Lemma utf8_len_prefix s n : utf8_len s = Some n →
  (∀ t, utf8_len (String.substring 0 n s +:+ t) = Some n) ∧
  String.length (String.substring 0 n s) = n ∧ (2 <= n)%nat.
Proof.
  destruct s as [|c0 [|c1 rest]]; try done. intros E.
  assert (H : ∀ t, utf8_len (String.substring 0 n (String c0 (String c1 rest)) +:+ t) = Some n ∧
    String.length (String.substring 0 n (String c0 (String c1 rest))) = n ∧ (2 <= n)%nat);
    [|split_and!; [intros t; apply H|apply (H "")..]].
  intros t. unfold utf8_len in E.
  destruct ((194 <=? byte_of c0) && (byte_of c0 <=? 223)) eqn:E1.
  - case_match eqn:E2; [|done]. injection E as <-. cbn [String.substring]. rewrite ?substring_0.
    rewrite !string_app_cons, ?string_app_nil_l. unfold utf8_len. rewrite E1, E2. split_and!; [done|done|lia].
  - destruct rest as [|c2 rest]; [done|].
    destruct ((224 <=? byte_of c0) && (byte_of c0 <=? 239)) eqn:E2.
    + case_match eqn:E3; [|done]. injection E as <-. cbn [String.substring]. rewrite ?substring_0.
      rewrite !string_app_cons, ?string_app_nil_l. unfold utf8_len. rewrite E1, E2, E3. split_and!; [done|done|lia].
    + destruct rest as [|c3 rest]; [done|].
      case_match eqn:E3; [|done]. case_match eqn:E4; [|done]. injection E as <-.
      cbn [String.substring]. rewrite ?substring_0, !string_app_cons, ?string_app_nil_l. unfold utf8_len.
      rewrite E1, E2, E3, E4. split_and!; [done|done|lia].
Qed.

Lemma runes_skip r t : runes_from (String.length r) (r +:+ t) = runes_from 0 t.
Proof. induction r as [|c r IH]; [done|]. rewrite string_app_cons. cbn. apply IH. Qed.

Lemma runes_are_runes s : ∀ skip, Forall is_rune (runes_from skip s).
Proof.
  induction s as [|c s IH]; intros skip; [constructor|]. cbn [runes_from].
  destruct skip as [|n]; [|apply IH]. destruct (is_ascii_byte c) eqn:Ec.
  - constructor; [|apply IH]. intros t. rewrite string_app_cons, ?string_app_nil_l. cbn [runes_from].
    by rewrite Ec.
  - destruct (utf8_len (String c s)) as [n|] eqn:E; (constructor; [|apply IH]).
    + destruct (utf8_len_prefix _ _ E) as (Hu & Hl & Hn). intros t. specialize (Hu t).
      destruct n as [|n]; [lia|]. cbn [String.substring] in *. rewrite string_app_cons in *.
      cbn [runes_from]. rewrite Ec, Hu. cbn in Hl. injection Hl as Hl.
      cbn [String.substring Nat.sub]. rewrite ?Nat.sub_0_r. set (r := String.substring 0 n s) in *.
      rewrite <- Hl at 1 2. by rewrite substring_app, runes_skip.
    + intros t. by destruct t.
Qed.

Lemma runes_Join rs t : Forall is_rune rs → runes (Join rs "" +:+ t) = rs ++ runes t.
Proof.
  unfold runes. intros H. induction H as [|r rs Hr Hrs IH]; [done|].
  assert (Join (r :: rs) "" +:+ t = r +:+ (Join rs "" +:+ t)) as ->.
  { destruct rs; cbn [Join]; [by rewrite string_app_nil_l|by rewrite !string_app_assoc]. }
  rewrite Hr. cbn. by rewrite IH.
Qed.

Lemma boundedString_runes s budget : 0 < budget →
  rune_count (boundedString s budget).1 <= maxMetadataString + 1.
Proof.
  intros Hb. unfold boundedString, maxMetadataString. cbv zeta. cbn [fst].
  set (limit := if budget <? 512 then budget else 512).
  assert (0 < limit <= 512) by (unfold limit; destruct (budget <? 512) eqn:E; bool_simp; lia).
  destruct (limit <? rune_count s) eqn:E; bool_simp; [|lia]. unfold rune_count at 1.
  rewrite runes_Join by (apply Forall_take, runes_are_runes).
  rewrite length_app, length_take. change (length (runes ellipsis)) with 1%nat. lia.
Qed.

(** ** The sanitised tree *)

Section sanitised.
Context {R : Runtime}.

Lemma set_field_forallb (p : string * json → bool) k v fs :
  p (k, v) = true → forallb p fs = true → forallb p (set_field k v fs) = true.
Proof.
  intros Hkv. induction fs as [|f fs IH]; cbn; [by rewrite Hkv|].
  intros [Hf Hfs]%andb_prop. case_bool_decide; cbn; [by rewrite Hkv, Hfs|].
  by rewrite Hf, IH.
Qed.

Lemma set_field_length k v fs : (length (set_field k v fs) <= S (length fs))%nat.
Proof. induction fs as [|f fs IH]; cbn; [done|]. case_bool_decide; cbn; lia. Qed.

Lemma safe_fields_forallb (p : string * json → bool) safe fs :
  p ("truncated", JBool true) = true →
  (∀ k, sensitiveMetadataKey k = true → p (k, JStr "[REDACTED]") = true) →
  (∀ k v b, sensitiveMetadataKey k = false → p (k, (safe v b).1) = true) →
  ∀ result budget, forallb p result = true →
    forallb p (safe_fields safe fs result budget).1 = true.
Proof.
  intros Ht Hr Hs. induction fs as [|[k v] fs IH]; intros result budget H; cbn [safe_fields]; [done|].
  destruct (budget <=? 0); [by apply set_field_forallb|].
  destruct (sensitiveMetadataKey k) eqn:Ek; [apply IH, set_field_forallb; auto|].
  destruct (safe v _) as [w b] eqn:E. apply IH, set_field_forallb; [|done].
  specialize (Hs k v (budget - len k) Ek). by rewrite E in Hs.
Qed.

Lemma safe_fields_length safe fs : ∀ result budget,
  (length (safe_fields safe fs result budget).1 <= length result + length fs)%nat.
Proof.
  induction fs as [|[k v] fs IH]; intros result budget; cbn [safe_fields length]; [cbn; lia|].
  destruct (budget <=? 0); [cbn; pose proof (set_field_length "truncated" (JBool true) result); lia|].
  destruct (sensitiveMetadataKey k).
  - etransitivity; [apply IH|]. pose proof (set_field_length k (JStr "[REDACTED]") result). lia.
  - destruct (safe v _) as [w b]. etransitivity; [apply IH|]. pose proof (set_field_length k w result). lia.
Qed.

Lemma safe_items_forall (p : json → bool) safe items :
  (∀ v b, p (safe v b).1 = true) → ∀ budget,
  forallb p (safe_items safe items budget).1 = true ∧
  length (safe_items safe items budget).1 = length items.
Proof.
  intros Hs. induction items as [|v items IH]; intros budget; cbn [safe_items]; [done|].
  specialize (Hs v budget). destruct (safe v budget) as [w b]. specialize (IH b).
  destruct (safe_items safe items b). cbn in *. destruct IH as [-> ->]. by rewrite Hs.
Qed.

Lemma safeObject_redacted safe fs budget :
  (∀ v b, redacted (safe v b).1 = true) → redacted (safeObject safe fs budget).1 = true.
Proof.
  intros Hs. unfold safeObject. destruct (budget <=? 0); [done|].
  pose proof (safe_fields_forallb (λ f, (if sensitiveMetadataKey f.1
       then match f.2 with JStr "[REDACTED]" => true | _ => false end else true) && redacted f.2)
    safe (take maxMetadataKeys (sort_Slice (λ a b, String.ltb a.1 b.1) fs)) eq_refl
    ltac:(intros k Hk; cbn; by rewrite Hk) ltac:(intros k v b Hk; cbn; by rewrite Hk, Hs)
    [] budget eq_refl) as H.
  destruct (safe_fields _ _ _ _) as [result b]. cbn [fst] in H.
  destruct (_ <? _)%nat; [by apply set_field_forallb|done].
Qed.

Lemma safe_text_forall (p : json → bool) text b :
  p (JStr (boundedString text b).1) = true → p (safe_text text b).1 = true.
Proof. unfold safe_text. by destruct (boundedString text b). Qed.

Lemma safeList_redacted safe items b :
  (∀ f, safe = Some f → ∀ v b, redacted (f v b).1 = true) → redacted (safeList safe items b).1 = true.
Proof.
  intros Hs. destruct safe as [safe|]; [|done]. cbn [safeList].
  destruct (safe_items_forall redacted safe (take maxMetadataArray items) (Hs safe eq_refl) b) as [H _].
  destruct (safe_items _ _ _) as [result b']. cbn [fst] in H.
  destruct (_ <? _)%nat; cbn; [by rewrite forallb_app, H|done].
Qed.

Lemma safeValue_redacted n : ∀ v b, redacted (safeValue n v b).1 = true.
Proof.
  induction n as [|n IH]; intros v b; cbn [safeValue]; (destruct (b <=? 0); [done|]);
    destruct v as [| | |s|s|fs|items|items|s]; try done;
    first [by apply safe_text_forall|by apply safeObject_redacted|apply safeList_redacted; by intros f [= <-]].
Qed.

Lemma safeObject_bounded n safe fs budget :
  (∀ v b, bounded n (safe v b).1 = true) → bounded (S n) (safeObject safe fs budget).1 = true.
Proof.
  intros Hs. unfold safeObject.
  assert (Ht : bounded n (JBool true) = true) by by destruct n.
  destruct (budget <=? 0); [by cbn; rewrite Ht|].
  set (ks := take _ _).
  pose proof (safe_fields_forallb (λ f, bounded n f.2) safe ks Ht
    ltac:(intros; by destruct n) ltac:(intros k v b _; cbn; by rewrite Hs) [] budget eq_refl) as H.
  pose proof (safe_fields_length safe ks [] budget) as Hl.
  assert (length ks <= maxMetadataKeys)%nat as Hk by (unfold ks; rewrite length_take; lia).
  destruct (safe_fields _ _ _ _) as [result b]. cbn [fst length] in *.
  destruct (_ <? _)%nat; cbn [fst bounded]; apply andb_true_iff; split.
  - pose proof (set_field_length "truncated" (JBool true) result). apply Nat.leb_le. lia.
  - by apply set_field_forallb.
  - apply Nat.leb_le. lia.
  - done.
Qed.

Lemma bounded_arr n l : bounded (S n) (JArr l) =
  (length l <=? S maxMetadataArray)%nat && forallb (bounded n) l.
Proof. done. Qed.
Definition set_Deployment_Status (v : string) (x : Deployment) : Deployment :=
  mkDeployment (Deployment_ID x) (Deployment_ClusterID x) (Deployment_RevisionID x) v (Deployment_Strategy x) (Deployment_FailurePolicy x) (Deployment_Origin x) (Deployment_RollbackOfRevisionID x) (Deployment_RequestedBy x) (Deployment_RequestID x) (Deployment_CancelRequested x) (Deployment_ErrorCode x) (Deployment_RequestedAt x) (Deployment_StartedAt x) (Deployment_CompletedAt x) (Deployment_ArchivedAt x) (Deployment_ArchivedBy x) (Deployment_Lifecycle x) (Deployment_Nodes x).
Definition set_Deployment_CancelRequested (v : bool) (x : Deployment) : Deployment :=
  mkDeployment (Deployment_ID x) (Deployment_ClusterID x) (Deployment_RevisionID x) (Deployment_Status x) (Deployment_Strategy x) (Deployment_FailurePolicy x) (Deployment_Origin x) (Deployment_RollbackOfRevisionID x) (Deployment_RequestedBy x) (Deployment_RequestID x) v (Deployment_ErrorCode x) (Deployment_RequestedAt x) (Deployment_StartedAt x) (Deployment_CompletedAt x) (Deployment_ArchivedAt x) (Deployment_ArchivedBy x) (Deployment_Lifecycle x) (Deployment_Nodes x).
Definition set_Deployment_ErrorCode (v : string) (x : Deployment) : Deployment :=
  mkDeployment (Deployment_ID x) (Deployment_ClusterID x) (Deployment_RevisionID x) (Deployment_Status x) (Deployment_Strategy x) (Deployment_FailurePolicy x) (Deployment_Origin x) (Deployment_RollbackOfRevisionID x) (Deployment_RequestedBy x) (Deployment_RequestID x) (Deployment_CancelRequested x) v (Deployment_RequestedAt x) (Deployment_StartedAt x) (Deployment_CompletedAt x) (Deployment_ArchivedAt x) (Deployment_ArchivedBy x) (Deployment_Lifecycle x) (Deployment_Nodes x).
Definition set_Deployment_StartedAt (v : option Time) (x : Deployment) : Deployment :=
  mkDeployment (Deployment_ID x) (Deployment_ClusterID x) (Deployment_RevisionID x) (Deployment_Status x) (Deployment_Strategy x) (Deployment_FailurePolicy x) (Deployment_Origin x) (Deployment_RollbackOfRevisionID x) (Deployment_RequestedBy x) (Deployment_RequestID x) (Deployment_CancelRequested x) (Deployment_ErrorCode x) (Deployment_RequestedAt x) v (Deployment_CompletedAt x) (Deployment_ArchivedAt x) (Deployment_ArchivedBy x) (Deployment_Lifecycle x) (Deployment_Nodes x).
Definition set_Deployment_CompletedAt (v : option Time) (x : Deployment) : Deployment :=
  mkDeployment (Deployment_ID x) (Deployment_ClusterID x) (Deployment_RevisionID x) (Deployment_Status x) (Deployment_Strategy x) (Deployment_FailurePolicy x) (Deployment_Origin x) (Deployment_RollbackOfRevisionID x) (Deployment_RequestedBy x) (Deployment_RequestID x) (Deployment_CancelRequested x) (Deployment_ErrorCode x) (Deployment_RequestedAt x) (Deployment_StartedAt x) v (Deployment_ArchivedAt x) (Deployment_ArchivedBy x) (Deployment_Lifecycle x) (Deployment_Nodes x).
Definition set_Deployment_ArchivedAt (v : option Time) (x : Deployment) : Deployment :=
  mkDeployment (Deployment_ID x) (Deployment_ClusterID x) (Deployment_RevisionID x) (Deployment_Status x) (Deployment_Strategy x) (Deployment_FailurePolicy x) (Deployment_Origin x) (Deployment_RollbackOfRevisionID x) (Deployment_RequestedBy x) (Deployment_RequestID x) (Deployment_CancelRequested x) (Deployment_ErrorCode x) (Deployment_RequestedAt x) (Deployment_StartedAt x) (Deployment_CompletedAt x) v (Deployment_ArchivedBy x) (Deployment_Lifecycle x) (Deployment_Nodes x).
Definition set_Deployment_ArchivedBy (v : option string) (x : Deployment) : Deployment :=
  mkDeployment (Deployment_ID x) (Deployment_ClusterID x) (Deployment_RevisionID x) (Deployment_Status x) (Deployment_Strategy x) (Deployment_FailurePolicy x) (Deployment_Origin x) (Deployment_RollbackOfRevisionID x) (Deployment_RequestedBy x) (Deployment_RequestID x) (Deployment_CancelRequested x) (Deployment_ErrorCode x) (Deployment_RequestedAt x) (Deployment_StartedAt x) (Deployment_CompletedAt x) (Deployment_ArchivedAt x) v (Deployment_Lifecycle x) (Deployment_Nodes x).
Definition set_Deployment_Nodes (v : list DeploymentNode) (x : Deployment) : Deployment :=
  mkDeployment (Deployment_ID x) (Deployment_ClusterID x) (Deployment_RevisionID x) (Deployment_Status x) (Deployment_Strategy x) (Deployment_FailurePolicy x) (Deployment_Origin x) (Deployment_RollbackOfRevisionID x) (Deployment_RequestedBy x) (Deployment_RequestID x) (Deployment_CancelRequested x) (Deployment_ErrorCode x) (Deployment_RequestedAt x) (Deployment_StartedAt x) (Deployment_CompletedAt x) (Deployment_ArchivedAt x) (Deployment_ArchivedBy x) (Deployment_Lifecycle x) v.
(* src/internal/database/nodes.go:173-221 Store.SoftDeleteNode *)
Definition SoftDeleteNode (id : string) (expectedVersion : Z) (at_ : Time) (event : AuditEvent) : Tx unit :=
  tx row <- versioned_node id expectedVersion;
  let old := row_node row in
  let secrets := Record_Secrets (Row_Record row) in
  let deleted := set_Node_RecordVersion (Node_RecordVersion old + 1)
    (set_Node_UpdatedAt at_ (set_Node_HealthStatus "disabled" (set_Node_Enabled false old))) in
  let erased := mkNodeSecretMaterial
    (mkEncryptedCredentials "" "" (KeyVersion (Secrets_Credentials secrets))
       (Algorithm (Secrets_Credentials secrets))) "" in
  tx_modify (λ db, set_nodes (<[id := mkNodeRow (mkNodeRecord deleted erased) (Some at_)]> (nodes db)) db) >>>
  tx_modify (λ db, set_drafts (update_where (λ d,
      (Draft_ClusterID d =?? Node_ClusterID old) &&
      bool_decide (is_Some (DesiredDocument_NodeOverrides (Draft_Document d) !! id)))
    (without_override id at_ (AuditEvent_ActorUserID event)) (drafts db)) db) >>>
  tx_modify (λ db, set_drift_events (update_where (open_drift_of id)
    (resolve_drift "node_removed" at_) (drift_events db)) db) >>>
  audit event.

Definition polled (health compatibility version : string) (latencyMS : option Z) (errorCode : string)
  (polledAt : Time) (seen : bool) (n : Node) : Node :=
  mkNode (Node_ID n) (Node_ClusterID n) (Node_Name n) (Node_BaseURL n) (Node_CertificatePolicy n)
    (Node_Enabled n) (Node_MaintenanceMode n) health compatibility version
    (if seen then Some polledAt else Node_LastSeenAt n) (Some polledAt) latencyMS errorCode
    (Node_AppliedRevisionID n) (Node_AppliedHash n) (Node_ConvergenceStatus n)
    (Node_LastReconciledAt n) (Node_RecordVersion n) (Node_CreatedAt n) polledAt.
(* src/internal/database/controlplane.go:191-213 Store.CreateDeployment *)
Definition CreateDeployment (deployment : Deployment) (event : AuditEvent) : Tx unit :=
  tx db <- tx_get;
  let row := deployment_row deployment in
  tx_check (bool_decide (deployments db !! Deployment_ID row = None) &&
            negb (active_status (Deployment_Status row) &&
                  exists_row (cluster_active (Deployment_ClusterID row)) (deployments db)))
    (conflict "the cluster already has an active deployment") >>>
  tx_check (bool_decide (is_Some (clusters db !! Deployment_ClusterID row)) &&
            bool_decide (is_Some (revisions db !! Deployment_RevisionID row)) &&
            references (revisions db) (Deployment_RollbackOfRevisionID row))
    (TextError "insert deployment") >>>
  tx_modify (set_deployments (<[Deployment_ID row := row]> (deployments db))) >>>
  insert_tasks (Deployment_ID row) (Deployment_Nodes deployment) >>>
  audit event.

(* src/internal/database/controlplane.go:215-219 Store.ClusterHasActiveDeployment *)
Definition ClusterHasActiveDeployment (clusterID : string) (db : DB) : res bool :=
  Ok (exists_row (cluster_active clusterID) (deployments db)).

Definition unstarted_task (t : DeploymentNode) : bool :=
  (DeploymentNode_Status t =?? "pending") && (DeploymentNode_AttemptCount t =? 0) &&
  bool_decide (DeploymentNode_StartedAt t = None).

(** The column [CanDelete]: a queued deployment no task or drift event depends on. *)
Definition deletable (d : Deployment) (db : DB) : bool :=
  (Deployment_Status d =?? "queued") && bool_decide (Deployment_StartedAt d = None) &&
  negb (exists_row (λ t, (DeploymentNode_DeploymentID t =?? Deployment_ID d) &&
                         negb (unstarted_task t)) (deployment_nodes db)) &&
  negb (exists_row (λ e, DriftEvent_RelatedDeploymentID e =?? Some (Deployment_ID d)) (drift_events db)).

(* src/internal/database/controlplane.go:265-272 scanDeployment *)
Definition scanDeployment (db : DB) (d : Deployment) : Deployment :=
  mkDeployment (Deployment_ID d) (Deployment_ClusterID d) (Deployment_RevisionID d)
    (Deployment_Status d) (Deployment_Strategy d) (Deployment_FailurePolicy d) (Deployment_Origin d)
    (Deployment_RollbackOfRevisionID d) (Deployment_RequestedBy d) (Deployment_RequestID d)
    (Deployment_CancelRequested d) (Deployment_ErrorCode d) (Deployment_RequestedAt d)
    (Deployment_StartedAt d) (Deployment_CompletedAt d) (Deployment_ArchivedAt d)
    (Deployment_ArchivedBy d)
    (mkLifecycle (terminal_status (Deployment_Status d) && bool_decide (Deployment_ArchivedAt d = None))
       (bool_decide (is_Some (Deployment_ArchivedAt d))) (deletable d db)) [].

(* src/internal/database/controlplane.go:221-236 Store.ListDeployments *)
Definition ListDeployments (clusterID : string) (includeArchived : bool) (db : DB)
  : res (list Deployment) :=
  Ok (scanDeployment db <$> order_desc Deployment_RequestedAt (List.filter
    (λ d, (Deployment_ClusterID d =?? clusterID) &&
          (includeArchived || bool_decide (Deployment_ArchivedAt d = None))) (rows (deployments db)))).

Definition tasks_of (id : string) (db : DB) : list DeploymentNode :=
  order_asc DeploymentNode_Position
    (List.filter (λ t, DeploymentNode_DeploymentID t =?? id) (rows (deployment_nodes db))).

(* src/internal/database/controlplane.go:238-257 Store.DeploymentByID *)
Definition DeploymentByID (id : string) (db : DB) : res Deployment :=
  match deployments db !! id with
  | Some d => Ok (set_Deployment_Nodes (tasks_of id db) (scanDeployment db d))
  | None => Err (not_found "deployment")
  end.

Definition locked_deployment (id : string) : Tx Deployment :=
  tx db <- tx_get;
  match deployments db !! id with Some d => tx_ret d | None => tx_fail (not_found "deployment") end.

(* src/internal/database/controlplane.go:274-308 Store.SetDeploymentArchived *)
Definition SetDeploymentArchived (id actorID : string) (archived : bool) (at_ : Time)
  (event : AuditEvent) : Tx unit :=
  tx d <- locked_deployment id;
  tx db <- tx_get;
  (if archived then
     tx_check (terminal_status (Deployment_Status d))
       (conflict "only terminal deployment history can be archived") >>>
     tx_check (bool_decide (Deployment_ArchivedAt d = None))
       (conflict "the deployment is already archived") >>>
     tx_modify (set_deployments (<[id := set_Deployment_ArchivedAt (Some at_)
       (set_Deployment_ArchivedBy (Some actorID) d)]> (deployments db)))
   else
     tx_check (bool_decide (is_Some (Deployment_ArchivedAt d)))
       (conflict "the deployment is not archived") >>>
     tx_modify (set_deployments (<[id := set_Deployment_ArchivedAt None
       (set_Deployment_ArchivedBy None d)]> (deployments db)))) >>>
  audit event.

YOUR GOAL -
Across the records above, in how many lines does the string "includeArchived" appear? Reply with the figure alone.

RESULT OF THIS EXERCISE -
2